Lemma elem_of_account_rows x :
  x ∈ rows <-> exists s i b, s.1.1 = p /\ log_of a s !! i = Some b /\ x = pg_row (key_in s i, b).
Proof.
  unfold rows. rewrite (log_rows_where_perm t a Ht), list_elem_of_fmap. split.
  - intros ([k b] & -> & [Hp (s & i & -> & Hi)%elem_of_log_rows%blob_at_Some]%list_elem_of_filter).
    unfold of_account in Hp. simpl in Hp. apply bool_decide_eq_true in Hp. eauto 7.
  - intros (s & i & b & Hp & Hi & ->). exists (key_in s i, b). split; [done|].
    apply list_elem_of_filter. split; [by apply bool_decide_eq_true|].
    apply elem_of_log_rows, blob_at_Some. eauto.
Qed.

Lemma same_group_key s s' i i' b b' :
  s.1.1 = p -> s'.1.1 = p -> same_group (pg_row (key_in s i, b)) (pg_row (key_in s' i', b')) <-> s = s'.
Proof.
  destruct s as [[p1 d1] g1], s' as [[p2 d2] g2]. unfold same_group. simpl. naive_solver.
Qed.

(** The heads are the head rows of the account's streams. *)
Lemma heads_of_streams x :
  x ∈ heads <-> exists s l, s.1.1 = p /\ a !! s = Some l /\ head_row (s, l) = Some x.
Proof.
  assert (forall y, y ∈ merge_sort manifest_le rows <-> y ∈ rows) as Hms.
  { intros y. by rewrite (merge_sort_Permutation manifest_le). }
  destruct (distinct_on_spec None (merge_sort manifest_le rows)) as (H1 & H2 & _ & _);
    [by apply StronglySorted_merge_sort; apply _|done|]. fold heads in H1, H2.
  assert (forall x, x ∈ heads -> exists s l, s.1.1 = p /\ a !! s = Some l /\ head_row (s, l) = Some x) as Hhead.
  { clear x. intros x Hx. destruct (H1 x Hx) as (Hin & _ & Hmax).
    apply Hms, elem_of_account_rows in Hin as (s & i & b & Hp & (l & Hl & Hi)%log_of_lookup & ->).
    exists s, l. split_and!; [done|done|]. pose proof (lookup_lt_Some _ _ _ Hi) as Hlt.
    destruct (lookup_lt_is_Some_2 l (length l - 1)) as [b' Hb']; [lia|].
    assert (pg_row (key_in s (length l - 1), b') ∈ rows) as Hin'.
    { apply elem_of_account_rows. do 3 eexists. split_and!; [done| |done]. by rewrite (log_of_Some _ _ _ Hl). }
    specialize (Hmax _ (proj2 (Hms _) Hin')). rewrite same_group_key in Hmax by done.
    specialize (Hmax eq_refl). unfold manifest_le in Hmax. simpl in Hmax. rewrite !decide_True in Hmax by done.
    assert (i = (length l - 1)%nat) as -> by lia. unfold head_row. simpl. rewrite last_lookup.
    replace (pred (length l)) with (length l - 1)%nat by lia. by rewrite Hi. }
  split; [apply Hhead|]. intros (s & l & Hp & Hl & Hx). unfold head_row in Hx.
  apply fmap_Some in Hx as (b & Hb & ->). rewrite last_lookup in Hb.
  assert (pg_row (key_in s (pred (length l)), b) ∈ rows) as Hin.
  { apply elem_of_account_rows. do 3 eexists. split_and!; [done| |done]. by rewrite (log_of_Some _ _ _ Hl). }
  destruct (H2 _ (proj2 (Hms _) Hin)) as [(y & ? & _)|(x0 & Hx0 & Hg)]; [done|].
  destruct (Hhead x0 Hx0) as (s0 & l0 & Hp0 & Hl0 & Hx0'). unfold head_row in Hx0'.
  apply fmap_Some in Hx0' as (b0 & Hb0 & ->). apply same_group_key in Hg; [|done..].
  simpl in *. subst s0. rewrite Hl in Hl0. injection Hl0 as <-. rewrite last_lookup in Hb0.
  rewrite Hb in Hb0. by injection Hb0 as <-.
Qed.

(** The partition of a head: the rows of its stream. *)
Lemma partition_of_head s l x :
  s.1.1 = p -> a !! s = Some l -> head_row (s, l) = Some x ->
  filter (same_group x) rows ≡ₚ pg_row <$> stream_rows (s, l).
Proof.
  intros Hp Hl Hx. unfold head_row in Hx. apply fmap_Some in Hx as (b & _ & ->).
  unfold rows. rewrite (log_rows_where_perm t a Ht), filter_fmap. apply fmap_Permutation.
  rewrite <- (log_of_Some _ _ _ Hl), <- log_rows_stream, list_filter_filter.
  apply reflexive_eq. apply list_filter_iff. intros [k b'].
  destruct s as [[p' d] g], k as [p2 d2 g2 q2]. unfold same_group, of_account, stream_of. simpl in *. subst.
  rewrite bool_decide_eq_true. naive_solver.
Qed.
Lemma pg_run_lossy (faults : Prop) (s : PostgresStore) a os :
  pg_refines s a -> (script_faulty (script s) -> faults) -> Forall (op_ok clean_error) os ->
  exists a', lossy_run (pg_excused faults) a os (run s os).2 a' /\ pg_refines (run s os).1 a'.
Proof.
  intros Hr Hf Hos. revert s a Hr Hf. induction Hos as [|o os Ho Hos IH]; intros s a Hr Hf.
  { exists a. split; [constructor|done]. }
  simpl. pose proof (apply_op_ok s a o Hr Ho) as Hstep. pose proof (pg_apply_later s o (proj2 Hr)) as [_ Hl].
  destruct (apply_op s o) as [s1 ob], (spec_op a o) as [a1 ob1] eqn:Eo. cbn [fst] in Hl.
  assert (script_faulty (script s1) -> faults) as Hf1 by auto.
  destruct (run s1 os) as [s2 seen] eqn:Er. cbn [fst snd].
  assert (forall a', pg_refines s1 a' -> exists a2, lossy_run (pg_excused faults) a' os seen a2 /\ pg_refines s2 a2) as Hnext.
  { intros a' Hr'. destruct (IH s1 a' Hr' Hf1) as (a2 & H1 & H2). rewrite Er in H1, H2. eauto. }
  destruct Hstep as [[Hr1 ->]|(Hex%op_excused_pg & Hi & Hr1)].
  - destruct (Hnext a1 Hr1) as (a2 & ? & ?). exists a2. split; [|done].
    pose proof (lossy_acts (pg_excused faults) a o os seen a2) as Hc. rewrite Eo in Hc. by apply Hc.
  - assert (exists a3, (a3 = a \/ a3 = (spec_op a o).1) /\ pg_refines s1 a3) as (a3 & Ha3 & Hr3)
      by (rewrite Eo; destruct Hr1; eauto).
    destruct (Hnext a3 Hr3) as (a2 & ? & ?). exists a2. split; [|done].
    eapply lossy_fails; [|exact Hi|exact Ha3|done]. destruct Hex as [?|?]; [left; auto|by right].
Qed.

Definition no_tables : tables := mkTables ∅ ∅.

Lemma no_tables_refine : tables_refine no_tables ∅.
Proof.
  split; [apply alog_ok_empty|]. split; intros; simpl; rewrite lookup_empty; unfold blob_at, log_of;
    rewrite lookup_empty; by case_bool_decide.
Qed.


(** * The two stores *)

Definition op_bytes (o : op) : Z :=
  match o with OpAppend _ _ _ body => Z.of_nat (length (rd_bytes body)) | _ => 0 end.

(** The arguments the database takes. *)
Definition op_portable (o : op) : Prop :=
  match o with
  | OpAppend _ _ prev _ => text_valid prev = true
  | OpIndex _ _ _ from _ => int4 from = true
  | _ => True
  end.

Definition log_within (a : alog) (n : Z) : Prop := map_Forall (fun _ l => log_bytes l <= n) a.

Lemma op_bytes_nonneg o : 0 <= op_bytes o.
Proof. destruct o; simpl; lia. Qed.

Lemma log_within_op a o n : log_within a n -> 0 <= n -> log_within (spec_op a o).1 (n + op_bytes o).
Proof.
  intros Ha Hn. assert (log_within a (n + op_bytes o)) as Hle.
  { eapply map_Forall_impl; [exact Ha|]. intros s l Hl. pose proof (op_bytes_nonneg o). simpl in Hl. lia. }
  destruct o as [now k prev body|k|p d g from limit|p|p d g|p]; try exact Hle.
  - unfold spec_op, spec_append. case_bool_decide; [|exact Hle].
    destruct (body_outcome body) as [data|e] eqn:Hb; [|exact Hle]. destruct data as [|c data]; [exact Hle|].
    cbn [fst]. apply map_Forall_insert_2; [|exact Hle].
    unfold body_outcome in Hb. case_bool_decide; [|done]. injection Hb as Hb.
    unfold log_bytes. rewrite zsum_app. cbn [op_bytes]. rewrite Hb. unfold zsum at 2. cbn [foldr ab_data].
    enough (log_bytes (log_of a (stream_of k)) <= n) by (unfold log_bytes in *; lia).
    unfold log_of. destruct (a !! stream_of k) as [l|] eqn:E; [|done]. by apply (map_Forall_lookup_1 _ _ _ _ Ha E).
  - unfold spec_op, spec_delete_generation. case_bool_decide; [exact Hle|]. by apply map_Forall_delete.
  - unfold spec_op, spec_delete_account. cbn [fst]. eapply map_Forall_lookup_2. intros s l Hl.
    apply map_lookup_filter_Some in Hl as [Hl _]. by apply (map_Forall_lookup_1 _ _ _ _ Hle Hl).
Qed.

Lemma log_bytes_nonneg l : 0 <= log_bytes l.
Proof. unfold log_bytes, zsum. induction l; simpl; lia. Qed.

Definition within_budget (a : alog) (os : list op) : Prop :=
  exists n, 0 <= n /\ log_within a n /\ Forall op_portable os /\ n + zsum op_bytes os < 2 ^ 63.

Lemma within_budget_step a o os :
  within_budget a (o :: os) -> ~ pg_excused False a o /\ within_budget (spec_op a o).1 os.
Proof.
  intros (n & Hn & Ha & [Hp Hps]%Forall_cons & Hsum). unfold zsum in Hsum. cbn [foldr] in Hsum. fold (zsum op_bytes os) in Hsum.
  pose proof (op_bytes_nonneg o). assert (0 <= zsum op_bytes os) as Hz.
  { unfold zsum. clear. induction os as [|o os IH]; simpl; [lia|]. pose proof (op_bytes_nonneg o). lia. }
  split.
  - unfold pg_excused. intros [[]|Ho]. destruct o; simpl in *; try done; try congruence.
    apply Ho. intros st l _ Hl. pose proof (log_bytes_nonneg l). pose proof (map_Forall_lookup_1 _ _ _ _ Ha Hl) as Hb.
    simpl in Hb. unfold in64. lia.
  - exists (n + op_bytes o). split; [lia|]. split; [by apply log_within_op|]. split; [done|lia].
Qed.

Lemma script_fine l : ~ script_faulty l -> script_ok l.
Proof.
  unfold script_faulty, script_ok. intros Hn. apply Forall_forall. intros f Hf. unfold fate_ok.
  destruct (fate_error f) eqn:E; [|done]. destruct Hn. apply Exists_exists. exists f. split; [done|congruence].
Qed.



(** * Uploads the connection cut short *)

Lemma source_read_uniform cs j n :
  exists cs' bs (ended : bool), forall e,
    source_read (mkSource cs e j) n = (mkSource cs' e j, (bs, if ended then Some e else None)).
Proof.
  destruct cs as [|c cs]; [by exists [], [], true|]. unfold source_read. cbn [src_chunks src_final src_joined].
  destruct (Nat.leb _ _); [|by exists (drop n c :: cs), (take n c), false].
  by exists cs, c, (j && bool_decide (cs = [])).
Qed.

Lemma read_full_uniform fuel cs j n b :
  exists cs' bs (end_of : error -> option error),
    (forall e, read_full_loop fuel (mkSource cs e j) n b = (mkSource cs' e j, (bs, end_of e))) /\
    ((forall e, end_of e = Some e) \/ forall e e', end_of e = end_of e').
Proof.
  revert cs n b. induction fuel as [|f IH]; intros cs [|n] b; simpl.
  1,2,3: by eexists _, _, (fun _ => _); split; [done|right].
  destruct (source_read_uniform cs j (S n)) as (cs1 & bs1 & [] & E).
  - exists cs1, (b ++ bs1), Some. split; [|by left]. intros e. by rewrite E.
  - destruct (IH cs1 (S n - length bs1)%nat (b ++ bs1)) as (cs2 & bs2 & eo & E2 & Heo).
    exists cs2, bs2, eo. split; [|done]. intros e. rewrite E. apply E2.
Qed.

Definition takes_end (e : error) : bool := Is e EOF || Is e ErrUnexpectedEOF.

(** The buffer fills the same way; the ends differ, but both are ends. *)
Lemma ReadFull_cut cs j n :
  exists cs' bs o1 o2,
    ReadFull (mkSource cs EOF j) n = (mkSource cs' EOF j, (bs, o1)) /\
    ReadFull (mkSource cs ErrUnexpectedEOF j) n = (mkSource cs' ErrUnexpectedEOF j, (bs, o2)) /\
    (o1 = o2 \/ exists e1 e2, o1 = Some e1 /\ o2 = Some e2 /\ takes_end e1 = true /\ takes_end e2 = true).
Proof.
  unfold ReadFull. change (rd_fuel (mkSource cs ErrUnexpectedEOF j)) with (rd_fuel (mkSource cs EOF j)).
  destruct (read_full_uniform (S (rd_fuel (mkSource cs EOF j))) cs j n []) as (cs' & bs & eo & E & Heo).
  rewrite !E. destruct (Nat.leb n (length bs)); [by exists cs', bs, None, None; auto|].
  destruct Heo as [Heo|Heo].
  - rewrite !Heo, (bool_decide_eq_true_2 (Sentinel EOF = Sentinel EOF)),
      (bool_decide_eq_false_2 (Sentinel ErrUnexpectedEOF = Sentinel EOF)) by done. cbn [andb].
    do 2 eexists. destruct (negb _); do 2 eexists; split_and!; try done; right; eauto 6.
  - rewrite (Heo ErrUnexpectedEOF EOF). destruct (eo EOF) as [e|]; [|by exists cs', bs, None, None; auto].
    destruct (_ && _); do 4 eexists; (split; [done|]); (split; [done|]); by left.
Qed.

Lemma pg_chunks_cut fuel k idx hs size s cs j :
  exists s' cs' res,
    pg_chunks fuel k idx hs size s (mkSource cs EOF j) = (s', mkSource cs' EOF j, res) /\
    pg_chunks fuel k idx hs size s (mkSource cs ErrUnexpectedEOF j) = (s', mkSource cs' ErrUnexpectedEOF j, res).
Proof.
  revert idx hs size s cs. induction fuel as [|f IH]; intros idx hs size s cs; [simpl; eauto|]. cbn [pg_chunks].
  destruct (ReadFull_cut cs j chunk_len) as (cs' & bs & o1 & o2 & -> & -> & Ho).
  destruct (if 0 <? _ then db_exec _ s else (s, Ok ())) as [s1 [[]|e]]; [|eauto].
  destruct Ho as [<-|(e1 & e2 & -> & -> & H1 & H2)].
  - destruct o1 as [e|]; [destruct (_ || _); eauto|]. apply IH.
  - unfold takes_end in H1, H2. rewrite H1, H2. eauto.
Qed.

(** The database store takes a body that broke off in the middle for a
    complete one: with the same bytes delivered, it does and answers exactly
    what it does when they are all there is. (The in-memory store refuses it.) *)
Theorem pg_Append_truncated now (s : PostgresStore) k prev cs j :
  let '(s1, _, res1) := pg_Append now s k prev (mkSource cs ErrUnexpectedEOF j) in
  let '(s2, _, res2) := pg_Append now s k prev (mkSource cs EOF j) in
  s1 = s2 /\ res1 = res2.
Proof.
  assert (forall s, exists s' cs' res,
    pg_append_work now k prev (mkSource cs EOF j) s = (s', mkSource cs' EOF j, res) /\
    pg_append_work now k prev (mkSource cs ErrUnexpectedEOF j) s = (s', mkSource cs' ErrUnexpectedEOF j, res)) as Hwork.
  { clear s. intros s. unfold pg_append_work. destruct (db_query_row _ s) as [s1 [hd|e]]; [|eauto].
    destruct (negb _); [eauto|].
    change (rd_fuel (mkSource cs ErrUnexpectedEOF j)) with (rd_fuel (mkSource cs EOF j)).
    destruct (pg_chunks_cut (S (rd_fuel (mkSource cs EOF j))) k 0 [] 0 s1 cs j) as (s2 & cs' & res & -> & ->).
    destruct res as [[h z]|e]; [|eauto]. case_bool_decide; [eauto|]. destruct (db_exec _ s2) as [s3 []]; eauto. }
  unfold pg_Append, transact. destruct (db_call s) as [s1 [[]|e]]; [|done].
  destruct (Hwork s1) as (s2 & cs' & res & -> & ->). destruct res as [v|e]; [|done]. simpl.
  by destruct (db_commit _ s2) as [s3 [[]|e]].
Qed.

(** * The upload loop ends *)

Lemma db_exec_script {T A} (stmt : T -> result (T * A)) (s : session T) :
  script (db_exec stmt s).1 = tail (script s).
Proof.
  unfold db_exec. cbn. destruct (default _ _) as [[|e|e]|n e]; try done; by destruct (stmt _) as [[]|].
Qed.


End postgres.

(** * Boot *)

(** The tables of a schema in the current layout. *)
Definition ready_tables (sc : schema) : option tables :=
  match sc with
  | mkSchema (Some (Current l)) (Some c) => Some (mkTables l c)
  | _ => None
  end.

(** The rows of the current layout are still there. *)
Definition kept (sc sc' : schema) : Prop :=
  (forall l, sc_blob_log sc = Some (Current l) -> sc_blob_log sc' = Some (Current l)) /\
  (forall c, sc_blob_chunks sc = Some c -> sc_blob_chunks sc' = Some c).

#[export] Instance kept_preorder : PreOrder kept.
Proof. split; [by split|]. intros x y z [] []. split; eauto. Qed.

(** The rows the service starts with. *)
Definition boot_tables (sc : schema) : tables :=
  mkTables (match sc_blob_log sc with Some (Current l) => l | _ => ∅ end) (default ∅ (sc_blob_chunks sc)).
Lemma at_rest_ok t a :
  tables_refine t a -> map_Forall (fun _ l => Forall (fun b => in64 (Z.of_nat (length (ab_data b)))) l) a ->
  race_ok (at_rest t).
Proof.
  intros (Ha & Hl & Hc) H64.
  assert (forall k b, blob_at a k = Some b -> whole (r_rows (at_rest t)) k 0 (chunks_of (ab_data b)) /\
    row_ok (chunks_of (ab_data b)) (log_row_of b)) as Hw.
  { intros k b Hb. assert (ab_data b <> [] /\ in64 (Z.of_nat (length (ab_data b)))) as [Hd Hb64].
    { apply blob_at_Some in Hb as (s & j & _ & (l & Hs & Hlj)%log_of_lookup).
      destruct (alog_ok_lookup a s l Ha Hs) as (_ & _ & _ & Hall). rewrite Forall_forall in Hall.
      apply list_elem_of_lookup_2 in Hlj as Hin. split; [by apply Hall|].
      pose proof (H64 s l Hs) as Hall'. simpl in Hall'. rewrite Forall_forall in Hall'. by apply Hall'. }
    assert (chunks_of (ab_data b) <> []) as Hne by (rewrite chunks_of_cons by done; done).
    split; [split; [done|split; [simpl; lia|]]|split; [done|]].
    - intros i. simpl. by rewrite lookup_fmap, Hc, Hb.
    - simpl. rewrite mjoin_chunks_of. split; [done|]. by rewrite wrap64_id. }
  split; simpl.
  - intros k. destruct (blob_at a k) as [b|] eqn:Hb; [right; by eexists _, _; eapply Hw|left].
    intros i. simpl. by rewrite lookup_fmap, Hc, Hb.
  - intros k n row. rewrite lookup_fmap, Hl. destruct (blob_at a k) as [b|] eqn:Hb; [|done]. simpl. intros [= <- <-].
    eexists. by apply Hw.
  - intros i t'. by rewrite lookup_empty.
  - intros i j t1 t2 _. by rewrite lookup_empty.
Qed.
(* ===== verification/Lifecycle.v ===== *)
(** The life of the process of [cmd/server/main.go], from the boot of [Main]
    to its exit: the goroutine that listens, the wait for a signal, the
    graceful shutdown under its deadline, the flush of the telemetry and the
    deferred close of the store, as a step relation in which the requests, the
    clock and the signals come when they will. *)
From S2P Require Import Prelude GoStrings GoError Config Sql Nonce AuthProof GoIO BlobStore Tracing.
From S2P Require Import Bodies Http Handlers Middlewares Server MemoryStore PostgresStore PostgresFacts Main.
Local Open Scope Z_scope.

(** * What is called on the way out *)

(** [errors.Join]: nil when nothing went wrong. *)
Definition errors_Join (es : list (option error)) : list error := omap id es.

Definition shut_down (p : provider) : provider :=
  match p with Exporting e => ShutDown e | _ => p end.

(** The shutdown [Setup] returns, when the two providers answer [tp] and [mp]:
    each is shut down whatever the other says. *)
Definition otelShutdown (endpoint : string) (tp mp : option error) (g : otel_globals) : otel_globals * list error :=
  if bool_decide (endpoint = "") then (g, [])
  else (mkGlobals (g_propagator g) (shut_down (g_tracer g)) (shut_down (g_meter g)), errors_Join [tp; mp]).

(** * The state *)

(** [srv.ListenAndServe] in its goroutine: not begun, past its check that the
    server is not shutting down, accepting, returned. *)
Inductive listener := Unopened | Opening | Accepting | NotAccepting.

Inductive phase :=
  | Starting                    (* before signal.Notify *)
  | Waiting                     (* <-stop *)
  | Draining (deadline : Z)     (* srv.Shutdown(ctx) *)
  | Flushing (deadline : Z)     (* otelShutdown(ctx) *)
  | Exited (code : Z)
  | Killed.                     (* a signal that nobody asked for yet *)

Record life := mkLife {
  l_phase : phase;
  l_listener : listener;
  l_requests : nat;             (* in flight *)
  l_globals : otel_globals;
  l_pool_open : bool;           (* the connections to the database *)
  l_now : Z;                    (* ns *)
  l_log : list (Z * string);    (* the lines of the process, with their time *)
}.

Definition alive (ph : phase) : bool :=
  match ph with Exited _ | Killed => false | _ => true end.

(** [srv.inShutdown] *)
Definition shutting_down (ph : phase) : bool :=
  match ph with Draining _ | Flushing _ => true | _ => false end.

Definition to_phase (ph : phase) (s : life) : life :=
  mkLife ph (l_listener s) (l_requests s) (l_globals s) (l_pool_open s) (l_now s) (l_log s).
Definition set_listener (ln : listener) (s : life) : life :=
  mkLife (l_phase s) ln (l_requests s) (l_globals s) (l_pool_open s) (l_now s) (l_log s).
Definition set_requests (n : nat) (s : life) : life :=
  mkLife (l_phase s) (l_listener s) n (l_globals s) (l_pool_open s) (l_now s) (l_log s).
Definition set_globals (g : otel_globals) (s : life) : life :=
  mkLife (l_phase s) (l_listener s) (l_requests s) g (l_pool_open s) (l_now s) (l_log s).
Definition close_pool (s : life) : life :=
  mkLife (l_phase s) (l_listener s) (l_requests s) (l_globals s) false (l_now s) (l_log s).
Definition advance (d : Z) (s : life) : life :=
  mkLife (l_phase s) (l_listener s) (l_requests s) (l_globals s) (l_pool_open s) (l_now s + d) (l_log s).
Definition log_msg (msg : string) (s : life) : life :=
  mkLife (l_phase s) (l_listener s) (l_requests s) (l_globals s) (l_pool_open s) (l_now s) (l_log s ++ [(l_now s, msg)]).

──────────

Reprint exactly the lines above that start at the one with "exists a', lossy_run" and end at the one with "pose proof (lossy_acts", keeping both and adding none.

  exists a', lossy_run (pg_excused faults) a os (run s os).2 a' /\ pg_refines (run s os).1 a'.
Proof.
  intros Hr Hf Hos. revert s a Hr Hf. induction Hos as [|o os Ho Hos IH]; intros s a Hr Hf.
  { exists a. split; [constructor|done]. }
  simpl. pose proof (apply_op_ok s a o Hr Ho) as Hstep. pose proof (pg_apply_later s o (proj2 Hr)) as [_ Hl].
  destruct (apply_op s o) as [s1 ob], (spec_op a o) as [a1 ob1] eqn:Eo. cbn [fst] in Hl.
  assert (script_faulty (script s1) -> faults) as Hf1 by auto.
  destruct (run s1 os) as [s2 seen] eqn:Er. cbn [fst snd].
  assert (forall a', pg_refines s1 a' -> exists a2, lossy_run (pg_excused faults) a' os seen a2 /\ pg_refines s2 a2) as Hnext.
  { intros a' Hr'. destruct (IH s1 a' Hr' Hf1) as (a2 & H1 & H2). rewrite Er in H1, H2. eauto. }
  destruct Hstep as [[Hr1 ->]|(Hex%op_excused_pg & Hi & Hr1)].
  - destruct (Hnext a1 Hr1) as (a2 & ? & ?). exists a2. split; [|done].
    pose proof (lossy_acts (pg_excused faults) a o os seen a2) as Hc. rewrite Eo in Hc. by apply Hc.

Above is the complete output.